Founded in 1983, Austin Street Center provides safe shelter and meets the basic needs of the most vulnerable homeless that serves men, ages 45 and older, and women, ages 18 and older. Each person who finds shelter with Austin Street Center is provided a safe place to sleep, showers, clothing, and meals. Felecia Burns is an ordained AME minister who previously volunteered to lead services in the Austin Street Center chapel. In May of 2017, Felecia became the full-time Chaplain at Austin Street Center and in March 2020, she became the director of the Center’s Sisterhood program, which takes a holistic approach to helping women get back on their feet.
Felecia traces her work with marginalized women all the way back to the West Dallas projects. The family knew something was wrong at the house next door, “because we could hear it.” The man was an abuser. “I would tell my mom that he’s beating her again,” says Felecia, “And one day, my mom, a single woman with six kids, was fed up and went and knocked on their door. The man barely opened the door, with the chain still locked. My mother, who was about ‘five-foot nothing’ broke the chain of the door, and the woman and her three boys ran into our house.” The man followed them back to their house, but her mother slammed the door. “That was powerful,” says Felecia. Her mother told the kids, “He is not welcome in this house. When I go to work tomorrow, this lady and her kids don’t leave this house.”

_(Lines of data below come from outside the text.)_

Lemma close_hole_run par0 h root ctxA c l x k ctx cm y ky mr :
  rep h (par_of par0 (ctxA ++ FR c l x k :: ctx)) (T cm E y ky mr) →
  rep_ctx s par0 h (ctxA ++ FR c l x k :: ctx) y root → sentinel_ok s h →
  NoDup (s :: y :: ptrs mr ++ cptrs ctxA ++ x :: ptrs l ++ cptrs ctx) →
  ∃ h2 parR, close_hole (par_of par0 (ctxA ++ FR c l x k :: ctx)) x y (ptr mr) (Rbt root h) =
      Some (tt, Rbt root h2) ∧
    rep h2 parR (plug ctxA mr) ∧
    rep_ctx s par0 h2 (FR c l x k :: ctx) (ptr (plug ctxA mr)) root ∧
    h2 !! y = h !! y ∧ sentinel_ok s h2 ∧
    (mr = E → ∃ ns, h2 !! s = Some ns ∧ n_parent ns = par_of par0 (ctxA ++ FR c l y ky :: ctx)) ∧
    same_off (s :: x :: ptrs mr ++ cptrs ctxA) h h2.
Proof.
  intros (Hy & _ & Hmr) Hc Hs Hd.
  set (C := ctxA ++ FR c l x k :: ctx) in *.
  assert (∃ f C', C = f :: C' ∧ (ctxA = [] ∧ fptr f = x ∨ ctxA ≠ [] ∧ fptr f ∈ cptrs ctxA) ∧
    par_of par0 (ctxA ++ (FR c l y ky :: ctx)) = (if bool_decide (fptr f = x) then y else fptr f))
    as (f & C' & HC & Hf & Hpar).
  { destruct ctxA as [|f ctxA]; unfold C; simpl.
    - eexists _, _. split; [done|]. simpl. split; [by left|]. by rb_true.
    - assert (fptr f ∈ cptrs (f :: ctxA)) by (destruct f; simpl; set_solver).
      eexists _, _. split; [done|]. split; [by right|]. rewrite bool_decide_false; [done|].
      intros Hfx. disj_split Hd. rewrite Hfx in *. ptr_solve. }
  assert (NoDup (s :: y :: ptrs mr ++ cptrs C)) as Hd1.
  { unfold C. rewrite cptrs_app. done. }
  assert (fptr f ∈ cptrs C) as HfC.
  { rewrite HC. destruct f; simpl; set_solver. }
  unfold close_hole. rewrite HC in *. cbn [par_of] in *.
  destruct (relink_hole_run par0 h root f C' y (ptr mr) Hc) as (h1 & R1 & Hc1 & Ho1).
  { disj_split Hd1. disj_goal. }
  rewrite (M_bind_Some _ _ _ _ _ R1).
  assert (∀ q, q ∈ s :: y :: ptrs mr → h1 !! q = h !! q) as Hk1.
  { intros q Hq. apply Ho1. intros ->%list_elem_of_singleton. clear -Hd1 HfC Hq.
    apply (NoDup_app (s :: y :: ptrs mr)) in Hd1 as (_ & Hdis & _). by apply (Hdis _ Hq). }
  destruct (set_temp_parent_run h1 root y mr (par_of par0 (ctxA ++ FR c l y ky :: ctx)))
    as (h2 & R2 & Hr2 & Ho2 & Hs2 & Hns).
  { eapply rep_ext; [|exact Hmr]. intros q Hq. apply Hk1. set_solver. }
  { disj_split Hd1. disj_goal. }
  { destruct Hs as (ns & Hns & Hc'). exists ns. by rewrite Hk1 by set_solver. }
  assert (ptr mr ∈ s :: ptrs mr) as Hpm by (destruct mr; simpl; set_solver).
  assert ((ptr mr ∉ cptrs (f :: C')) ∧ ptr mr ≠ y) as [HpC Hpy].
  { clear -Hd1 Hpm. disj_split Hd1. apply elem_of_cons in Hpm as [->|Hpm];
      (split; [intros ?; disj_absurd|]); [ptr_solve|].
    intros Heq. rewrite Heq in Hpm. disj_absurd. }
  assert (rep_ctx s par0 h2 (f :: C') (ptr mr) root) as Hc2.
  { eapply rep_ctx_same_off; [exact Ho2| |exact Hc1].
    by intros q Hq ->%list_elem_of_singleton. }
  assert (∃ parR, rep h2 parR (plug ctxA mr) ∧
    rep_ctx s par0 h2 (FR c l x k :: ctx) (ptr (plug ctxA mr)) root) as (parR & HrR & HcR).
  { rewrite <- HC in Hc2. destruct Hf as [[-> _]|[Hne Hin]]; [by eexists|]. exists x.
    apply (rep_ctx_app par0 h2 ctxA (FR c l x k :: ctx)). split; [|exact Hc2].
    rewrite bool_decide_false in Hpar.
    - fold C. rewrite HC. cbn [par_of]. by rewrite <- Hpar.
    - intros Hfx. rewrite Hfx in Hin. clear -Hd Hin. disj_split Hd. ptr_solve. }
  exists h2, parR. split_and!; [|done|done| |done|exact Hns|].
  - erewrite M_bind_Some by (eapply parent_run; rewrite Hk1 by set_solver; exact Hy).
    rb_simpl. rewrite Hpar in R2. case_bool_decide; [exact R2|].
    erewrite M_bind_Some by (eapply parent_run; rewrite Hk1 by set_solver; exact Hy). exact R2.
  - rewrite Ho2 by set_solver. apply Hk1. set_solver.
  - eapply same_off_weaken; [eapply same_off_trans; [exact Ho1|exact Ho2]|].
    intros q [Hq%list_elem_of_singleton|Hq%list_elem_of_singleton]%elem_of_app; subst q;
      [|clear -Hpm; set_solver]. clear -Hf. set_solver.
Qed.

Felecia’s brother had a Spanish-speaking friend who helped translate what the woman was saying, and they were able to get a number for her family. Her mother bought bus tickets for the woman and the three boys, and as they were leaving, her mother handed a note to the bus driver that said, “This person is supposed to be picked up by the following people and she is not supposed to get off the bus anywhere in between.” After she arrived at her destination, the woman wrote my mother the most wonderful, impressionable note thanking her for helping her family. That’s when I realized that I wanted to stand up for people who cannot stand up for themselves.” The woman didn’t speak the language and she was in a bad situation. But she had my mom who stepped in. To this day, I tell my mom that she was the first Genesis in Dallas.”

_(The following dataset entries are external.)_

(* ===== verification/Timer.v ===== *)
(** The timers of event/gfs_timer.h and event/gfs_timer.c.

    A [gfs_timer_t] begins with its tree node, so a timer and its node have
    the same address.  The node lives in the store of Rbtree.v and the other
    fields in [tl_timers]; [tl_world] is whatever the timer callbacks work on
    and [run] calls the callback stored in a timer. *)
From S2P Require Import Prelude Rbtree.

Record timer := Timer {
  tm_secs : Z; tm_times : Z; tm_now : Z; tm_handle : Z; tm_param : Z }.

Record tloop (W : Type) := TLoop {
  tl_tree : rbt; tl_timers : gmap Z timer; tl_world : W }.
Arguments TLoop {W}. Arguments tl_tree {W}. Arguments tl_timers {W}. Arguments tl_world {W}.

(** [gfs_rbtree_insert_timer_value]: the key decides, then the address. *)
Definition side_timer (node temp : Z) : M rbt (option bool) :=
  nk ← key node; tk ← key temp;
  if nk <? tk then mret (Some true)
  else if tk <? nk then mret (Some false)
  else if node <? temp then mret (Some true)
  else if temp <? node then mret (Some false)
  else mret None.

Definition gfs_rbtree_insert_timer_value (fuel : nat) (temp node sen : Z) : M rbt unit :=
  rb_descend fuel side_timer temp node sen.

(** [gfs_rbtree_lookup_timer_value] *)
Fixpoint lookup_timer_loop (fuel : nat) (sen timer tmpnode : Z) : M rbt Z :=
  match fuel with
  | O => ub
  | S fuel =>
      if bool_decide (tmpnode = sen) then mret GFS_EVENT_NOTIMER_ERR else
      nk ← key timer; tk ← key tmpnode;
      if nk <? tk then l ← left tmpnode; lookup_timer_loop fuel sen timer l
      else if tk <? nk then r ← right tmpnode; lookup_timer_loop fuel sen timer r
      else if timer <? tmpnode then l ← left tmpnode; lookup_timer_loop fuel sen timer l
      else if tmpnode <? timer then r ← right tmpnode; lookup_timer_loop fuel sen timer r
      else mret GFS_OK
  end.
Definition gfs_rbtree_lookup_timer_value (fuel : nat) (sen timer : Z) : M rbt Z :=
  root ← get_root; lookup_timer_loop fuel sen timer root.

Section timers.
Context {W : Type}.
Local Abbreviation TM := (M (tloop W)).

Definition on_tree {A} (m : M rbt A) : TM A := λ st,
  match m (tl_tree st) with
  | Some (x, tr) => Some (x, TLoop tr (tl_timers st) (tl_world st))
  | None => None
  end.
Definition get_timer (t : Z) : TM timer := getsM (λ st, tl_timers st !! t).
Definition set_timer (t : Z) (v : timer) : TM unit :=
  modify (λ st, TLoop (tl_tree st) (<[t := v]> (tl_timers st)) (tl_world st)).

(** [gfs_timer_loop_create]: [have_global] is [gfs_global != NULL] and
    [loop] the address [gfs_mem_malloc] returned, if any; the result pairs the
    loop with [gfs_errno].  The two error branches only record the error: the
    code goes on and dereferences the null pointer. *)
Definition gfs_timer_loop_create (have_global : bool) (loop : option Z) (sentinel : Z) :
    TM (Z * Z) :=
  if negb have_global then ub
  else match loop with
       | None => ub
       | Some l => on_tree (gfs_rbtree_init sentinel);; mret (l, 0)
       end.

(** [gfs_timer_loop_destory] frees [loop] when the pointer is null; the result
    is the pointer passed to [gfs_mem_free]. *)
Definition gfs_timer_loop_destory (loop : Z) : option Z :=
  if bool_decide (loop = NULL) then Some loop else None.

(** [gfs_timer_set]; [now] is [gfs_mstime()] truncated to 32 bits. *)
Definition gfs_timer_set (timer msecs times handle param now : Z) : TM unit :=
  if bool_decide (timer = NULL) || (times =? 0) || (msecs <? 10) then mret tt
  else
    let secs := Z.quot msecs 10 in
    set_timer timer (Timer secs times (u32 now) handle param);;
    on_tree (set_nd timer (RbNode (u32 (u32 now + secs)) 0 0 0 false)).

(** [gfs_timer_add] *)
Definition gfs_timer_add (fuel : nat) (sentinel loop timer : Z) : TM Z :=
  if bool_decide (loop = NULL) || bool_decide (timer = NULL) then mret GFS_PARAM_FUN_ERR else
  t ← get_timer timer;
  if tm_times t =? 0 then mret GFS_PARAM_FUN_ERR else
  r ← on_tree (gfs_rbtree_lookup_timer_value fuel sentinel timer);
  whenM (r =? GFS_EVENT_NOTIMER_ERR)
    (on_tree (gfs_rbtree_insert fuel (gfs_rbtree_insert_timer_value fuel) sentinel timer));;
  mret GFS_OK.

(** [gfs_timer_del] *)
Definition gfs_timer_del (fuel : nat) (sentinel loop timer : Z) : TM unit :=
  if bool_decide (loop = NULL) || bool_decide (timer = NULL) then mret tt else
  r ← on_tree (gfs_rbtree_lookup_timer_value fuel sentinel timer);
  whenM (r =? GFS_OK) (on_tree (gfs_rbtree_delete fuel sentinel timer));;
  t ← get_timer timer;
  set_timer timer (Timer (tm_secs t) 0 (tm_now t) (tm_handle t) (tm_param t)).

(** The loop of [gfs_timer_loop_run]; [n] bounds its turns, [fuel] the walks in
    the tree, and [run h p] is the call [timer->handle(timer->param)]. *)
Fixpoint gfs_timer_loop_run (n fuel : nat) (run : Z → Z → TM unit) (sentinel now : Z) : TM unit :=
  match n with
  | O => ub
  | S n =>
      root ← on_tree get_root;
      if bool_decide (root = sentinel) then mret tt else
      timer ← on_tree (gfs_rbtree_min fuel sentinel root);
      k ← on_tree (key timer);
      if k <=? now then
        t ← get_timer timer;
        if tm_times t =? 0 then gfs_timer_loop_run n fuel run sentinel now else
        run (tm_handle t) (tm_param t);;
        on_tree (gfs_rbtree_delete fuel sentinel timer);;
        t ← get_timer timer;
        if tm_times t =? 1 then gfs_timer_loop_run n fuel run sentinel now else
        let times := if 0 <? tm_times t then tm_times t - 1 else tm_times t in
        set_timer timer (Timer (tm_secs t) times now (tm_handle t) (tm_param t));;
        on_tree (set_key timer (u32 (now + tm_secs t)));;
        on_tree (gfs_rbtree_insert fuel (gfs_rbtree_insert_timer_value fuel) sentinel timer);;
        gfs_timer_loop_run n fuel run sentinel now
      else mret tt
  end.
End timers.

A Dallas native, Felecia grew up in the Fair Park area, “but in the black community, we called it Sunny South Dallas, where the sun always shines.” Felecia says that most of her childhood was spent in the West Dallas projects. In the 1960’s, her family moved to Oak Cliff with the man her mother was dating. He was a Vietnam veteran; he was also white. “We got a lot of stares because he was white and my mom was black,” Felecia says. “He stayed with us for several years and was the only father figure that I knew. I didn’t realize at that time how that would impact my life.”

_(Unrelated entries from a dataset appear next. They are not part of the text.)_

(* ===== verification/TimerSpec.v ===== *)
(** The timers as an ordered queue: addition, removal and the expiry loop of
    Timer.v, on top of the red-black tree theorems. *)
From stdpp Require Import sorting list.
From S2P Require Import Prelude Rbtree RbtreeRep RbtreeInsert RbtreeMap RbtreeDelete RbtreeUnlink Timer.

(** ** The order of the queue: the key, then the address *)

Definition lex_lt (e e' : Z * Z) : Prop := e.2 < e'.2 ∨ e.2 = e'.2 ∧ e.1 < e'.1.
Definition lex_ltb (e e' : Z * Z) : bool :=
  (e.2 <? e'.2) || ((e.2 =? e'.2) && (e.1 <? e'.1)).

Lemma lex_ltb_spec e e' : lex_ltb e e' = true ↔ lex_lt e e'.
Proof.
  unfold lex_ltb, lex_lt.
  destruct (Z.ltb_spec e.2 e'.2), (Z.eqb_spec e.2 e'.2), (Z.ltb_spec e.1 e'.1); simpl; lia.
Qed.
Lemma lex_lt_trans e1 e2 e3 : lex_lt e1 e2 → lex_lt e2 e3 → lex_lt e1 e3.
Proof. unfold lex_lt. lia. Qed.
Lemma lex_lt_total e e' : e.1 ≠ e'.1 → ¬ lex_lt e e' → lex_lt e' e.
Proof. unfold lex_lt. lia. Qed.

(** Insertion in order. *)
Fixpoint lex_ins (e : Z * Z) (l : list (Z * Z)) : list (Z * Z) :=
  match l with
  | [] => [e]
  | e' :: l' => if lex_ltb e' e then e' :: lex_ins e l' else e :: l
  end.

Definition lex_sorted (l : list (Z * Z)) : Prop := StronglySorted lex_lt l.

Lemma lex_ins_split e l :
  lex_sorted l → e.1 ∉ l.*1 →
  ∃ la lb, l = la ++ lb ∧ lex_ins e l = la ++ e :: lb ∧
    Forall (λ e', lex_lt e' e) la ∧ Forall (λ e', lex_lt e e') lb.
Proof.
  induction 1 as [|e' l Hs IH He']; intros Hne; [by exists [], []|]. simpl.
  rewrite fmap_cons, not_elem_of_cons in Hne. destruct Hne as [Hne Hnl].
  destruct (lex_ltb e' e) eqn:Hlt.
  - destruct (IH Hnl) as (la & lb & -> & -> & Ha & Hb). exists (e' :: la), lb.
    split_and!; [done|done| |done]. constructor; [by apply lex_ltb_spec|done].
  - exists [], (e' :: l). split_and!; [done|done|done|].
    assert (lex_lt e e') as Hee.
    { apply lex_lt_total; [done|]. rewrite <- lex_ltb_spec. by rewrite Hlt. }
    constructor; [done|]. eapply Forall_impl; [exact He'|]. intros x. by apply lex_lt_trans.
Qed.

Lemma lex_sorted_insert e la lb :
  lex_sorted (la ++ lb) → Forall (λ e', lex_lt e' e) la → Forall (λ e', lex_lt e e') lb →
  lex_sorted (la ++ e :: lb).
Proof.
  unfold lex_sorted. rewrite !StronglySorted_app. intros (Hab & Ha & Hb) Hla Hlb.
  rewrite Forall_forall in Hla. split_and!; [|done|by constructor].
  intros x y Hx [->|Hy]%elem_of_cons; [by apply Hla|eauto].
Qed.
Lemma lex_sorted_delete la e lb : lex_sorted (la ++ e :: lb) → lex_sorted (la ++ lb).
Proof.
  unfold lex_sorted. rewrite !StronglySorted_app. intros (Hab & Ha & Hb).
  apply StronglySorted_inv in Hb as [Hb _]. split_and!; [|done|done]. set_solver.
Qed.

Lemma lex_ins_app e la lb :
  Forall (λ e', lex_lt e' e) la → lex_ins e (la ++ lb) = la ++ lex_ins e lb.
Proof.
  induction 1 as [|e' la He' Ha IH]; [done|]. simpl.
  apply lex_ltb_spec in He'. by rewrite He', IH.
Qed.

(** ** The tree programs *)

Definition sd_timer (x kx : Z) (p k : Z) : option bool :=
  if kx <? k then Some true else if k <? kx then Some false
  else if x <? p then Some true else if p <? x then Some false else None.

Lemma side_timer_spec x kx : side_spec side_timer (sd_timer x kx) x kx.
Proof.
  intros [root h] nx p n Hx <- Hp. unfold side_timer, sd_timer. simpl in *.
  rewrite (M_bind_Some _ _ _ _ _ (key_run _ _ _ _ Hx)).
  rewrite (M_bind_Some _ _ _ _ _ (key_run _ _ _ _ Hp)).
  by repeat case_match.
Qed.

Lemma sd_timer_lt x kx p k : lex_lt (p, k) (x, kx) → sd_timer x kx p k = Some false.
Proof. unfold lex_lt, sd_timer. simpl. repeat case_match; try done; lia. Qed.
Lemma sd_timer_gt x kx p k : lex_lt (x, kx) (p, k) → sd_timer x kx p k = Some true.
Proof. unfold lex_lt, sd_timer. simpl. repeat case_match; try done; lia. Qed.
Lemma sd_timer_None x kx p k : sd_timer x kx p k = None ↔ (p, k) = (x, kx).
Proof.
  unfold sd_timer. split.
  - repeat case_match; try done. intros _. f_equal; lia.
  - intros [= -> ->]. by rewrite !Z.ltb_irrefl.
Qed.

(** [st] holds the queue [q] of pairs of an address and a key. *)
Definition tree_queue (s : Z) (st : rbt) (q : list (Z * Z)) : Prop :=
  ∃ t, is_rbtree s st t ∧ inorder t = q ∧ lex_sorted q.

Lemma inorder_key s h par t x k :
  rep s h par t → (x, k) ∈ inorder t → ∃ n, h !! x = Some n ∧ n_key n = k.
Proof.
  revert par. induction t as [|c l IHl p pk r IHr]; intros par; simpl; [by intros _ ?%elem_of_nil|].
  intros (Hp & Hl & Hr) [H|[[= -> ->]|H]%elem_of_cons]%elem_of_app; eauto.
Qed.
Lemma tree_queue_key s st q x k :
  tree_queue s st q → (x, k) ∈ q → ∃ n, rb_heap st !! x = Some n ∧ n_key n = k.
Proof. intros (t & [(par & Hr) _ _ _ _] & <- & _). by eapply inorder_key. Qed.

Lemma tree_queue_length q t : inorder t = q → length (ptrs t) = length q.
Proof. intros <-. by rewrite ptrs_inorder, length_fmap. Qed.

Lemma tree_queue_nodup s st q : tree_queue s st q → NoDup q.*1 ∧ s ∉ q.*1.
Proof.
  intros (t & [_ _ Hd _ _] & <- & _). rewrite ptrs_inorder in Hd.
  apply NoDup_cons in Hd. tauto.
Qed.

Lemma timer_insert_run s st q x nx fuel :
  tree_queue s st q → rb_heap st !! x = Some nx → x ≠ s → x ∉ q.*1 → (length q < fuel)%nat →
  ∃ st', gfs_rbtree_insert fuel (gfs_rbtree_insert_timer_value fuel) s x st = Some (tt, st') ∧
    tree_queue s st' (lex_ins (x, n_key nx) q) ∧
    same_off (x :: q.*1) (rb_heap st) (rb_heap st').
Proof.
  intros (t & Hrb & Hin & Hs) Hx Hxs Hxq Hf.
  pose proof (tree_queue_length q t Hin) as Hlen.
  destruct (lex_ins_split (x, n_key nx) q Hs Hxq) as (la & lb & Hq & Hins & Ha & Hb).
  destruct (gfs_rbtree_insert_run s side_timer (sd_timer x (n_key nx)) x nx la lb st t fuel fuel)
    as (st' & t' & R & Hrb' & Hin' & Hoff).
  - done.
  - done.
  - rewrite ptrs_inorder, Hin. set_solver.
  - apply side_timer_spec.
  - congruence.
  - eapply Forall_impl; [done|]. intros [p k]. apply sd_timer_lt.
  - eapply Forall_impl; [done|]. intros [p k]. apply sd_timer_gt.
  - lia.
  - lia.
  - exists st'. split_and!; [exact R| |].
    + exists t'. split_and!; [done|by rewrite Hin', Hins|]. rewrite Hins.
      apply lex_sorted_insert; [by rewrite <- Hq|done|done].
    + by rewrite ptrs_inorder, Hin in Hoff.
Qed.

Lemma timer_delete_run s st la x k lb fuel :
  tree_queue s st (la ++ (x, k) :: lb) → (S (S (length (la ++ (x, k) :: lb))) < fuel)%nat →
  ∃ st', gfs_rbtree_delete fuel s x st = Some (tt, st') ∧ tree_queue s st' (la ++ lb) ∧
    same_off (s :: (la ++ (x, k) :: lb).*1) (rb_heap st) (rb_heap st') ∧
    ∃ cx, rb_heap st' !! x = Some (cleared cx).
Proof.
  intros (t & Hrb & Hin & Hs) Hf.
  destruct (delete_run s x k st t la lb fuel Hrb Hin) as (st' & t' & R & Hrb' & Hin' & Ho & Hc).
  - by rewrite (tree_queue_length _ t Hin).
  - exists st'. split_and!; [done| | |done].
    + exists t'. split_and!; [done|done|]. by eapply lex_sorted_delete.
    + by rewrite ptrs_inorder, Hin in Ho.
Qed.

Lemma lex_sorted_mono x kx q : lex_sorted q → StronglySorted (sd_mono (sd_timer x kx)) q.
Proof.
  apply StronglySorted_mono. intros [p1 k1] [p2 k2]. unfold sd_mono, on_side, lex_lt, sd_timer. simpl.
  intros Hlt. split; repeat case_match; try done; lia.
Qed.

Lemma lookup_timer_run s par h root fuel x n t :
  rep s h par t → NoDup (s :: ptrs t) → h !! x = Some n → (length (ptrs t) < fuel)%nat →
  lookup_timer_loop fuel s x (ptr s t) (Rbt root h) =
    Some (match search (sd_timer x (n_key n)) t with
          | Some _ => GFS_OK | None => GFS_EVENT_NOTIMER_ERR end, Rbt root h).
Proof.
  intros Hr Hd Hx. revert par t Hr Hd.
  induction fuel as [|fuel IH]; intros par t Hr Hd Hf; [lia|]. simpl.
  destruct t as [|c l p tk r]; simpl; [by rb_true|].
  destruct Hr as (Hp & Hl & Hr). simpl in Hf. rewrite length_app in Hf. simpl in Hf, Hd.
  assert (p ≠ s ∧ NoDup (s :: ptrs l) ∧ NoDup (s :: ptrs r)) as (Hps & Hdl & Hdr).
  { disj_split Hd. split_and!; ptr_solve. }
  assert (lookup_timer_loop fuel s x (ptr s l) (Rbt root h) =
    Some (match search (sd_timer x (n_key n)) l with
          | Some _ => GFS_OK | None => GFS_EVENT_NOTIMER_ERR end, Rbt root h)) as IHl
    by (eapply IH; [exact Hl|done|lia]).
  assert (lookup_timer_loop fuel s x (ptr s r) (Rbt root h) =
    Some (match search (sd_timer x (n_key n)) r with
          | Some _ => GFS_OK | None => GFS_EVENT_NOTIMER_ERR end, Rbt root h)) as IHr
    by (eapply IH; [exact Hr|done|lia]).
  rb_false. rb_op. rb_op. unfold sd_timer at 1.
  repeat case_match; try rb_op; done.
Qed.

(** Looking a timer up finds it exactly when it is queued. *)
Lemma gfs_rbtree_lookup_timer_value_run s st q x n fuel :
  tree_queue s st q → rb_heap st !! x = Some n → (length q < fuel)%nat →
  gfs_rbtree_lookup_timer_value fuel s x st =
    Some (if bool_decide (x ∈ q.*1) then GFS_OK else GFS_EVENT_NOTIMER_ERR, st).
Proof.
  intros Hq Hx Hf. pose proof Hq as (t & [(par & Hr) Hroot Hd _ _] & Hin & Hs).
  destruct st as [root h]. simpl in *. subst root. unfold gfs_rbtree_lookup_timer_value. rb_op.
  rewrite (lookup_timer_run s par h _ fuel x n t Hr Hd Hx)
    by (by rewrite (tree_queue_length q t Hin)).
  destruct (search (sd_timer x (n_key n)) t) as [p|] eqn:Hsr.
  - apply search_found in Hsr as (k & Hk & Hn). apply sd_timer_None in Hn as [= -> ->].
    rewrite bool_decide_true; [done|]. rewrite <- Hin.
    by apply (list_elem_of_fmap_2 fst) in Hk.
  - rewrite bool_decide_false; [done|]. intros ((x' & k) & -> & Hk)%list_elem_of_fmap. simpl in *.
    destruct (tree_queue_key _ _ _ _ _ Hq Hk) as (n' & Hx' & Hkk). simpl in Hx'.
    assert (n' = n) as -> by congruence. rewrite <- Hin in Hk.
    eapply search_missing; [rewrite Hin; by apply (lex_sorted_mono x' (n_key n))|exact Hsr|exact Hk|].
    apply sd_timer_None. by rewrite Hkk.
Qed.

(** ** The operations *)

Section timer_ops.
Context {W : Type}.
Local Abbreviation TM := (M (tloop W)).

(** [timer_queue s st q]: the loop holds the timers of [q], in order, each with
    its fields. *)
Definition timer_queue (s : Z) (st : tloop W) (q : list (Z * Z)) : Prop :=
  tree_queue s (tl_tree st) q.

Lemma on_tree_run {A} (m : M rbt A) (st : tloop W) x tr :
  m (tl_tree st) = Some (x, tr) →
  on_tree m st = Some (x, TLoop tr (tl_timers st) (tl_world st)).
Proof. intros H. unfold on_tree. by rewrite H. Qed.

The family later moved to the Camp Wisdom Redbird area, where they were one of the only African American families on their street, and Felecia was one of the only Black students at Umphrey Lee Elementary School. She graduated from David W. Carter High School in 1979 and, “because of my love for dance and the arts,” attended school at Tyler Junior College, where she was one of the only African American Apache Belles. She transferred to the University of Texas at Arlington where she was one semester away from graduating when she found out that she was pregnant. “I walked away from the degree because I felt that if I was going to be a mom that I needed to be totally engaged,” she says. She had been dating the baby’s father since the 10th grade, so they decided to get married. After the baby was born, she went to beauty school, became a licensed cosmetologist, and opened her own salon. “So I went to college for four years and had a great college experience, but I didn’t close the chapter. God had a different chapter for us,” Felecia says.
In 2001 Felecia was ordained as a deacon in her AME church, and in 2007 was given the role of an Elder minister. And it was in 2012 that Felecia became aware of the homelessness crisis in Dallas when she was preaching at Austin Street Center every third Sunday. “I would just go and preach and leave. I did that for three and a half years. Then the tents started going up under the bridge on the other side of the freeway where I live,” she explains. “I would stand on my front porch and look across 45 and see the tents.” Felecia called 311 every day to ask, “What are y’all going to do about these people? Why can’t the City of Dallas get the homeless people out of my neighborhood?” Felecia says she never thought that it could be some of the same people that she was preaching to at Austin Street Center. “I didn’t put two and two together. I just wanted to get them out of my neighborhood.”
One day David Schechter from Channel 8 was filming for Verify close by and Felecia told him she needed his help. As David began to interview her, “the strangest thing happened. I went from wanting them out of my neighborhood to wanting to fight for them. It was at that time that I believe God was showing me that it could have been me. How many times had we not been able to pay our rent and would have to move, only to be taken in by our aunt? All of the sudden, it was a reality.” As David Schechter finished the interview, he told her, “Felecia, your heart is changing right before our eyes.”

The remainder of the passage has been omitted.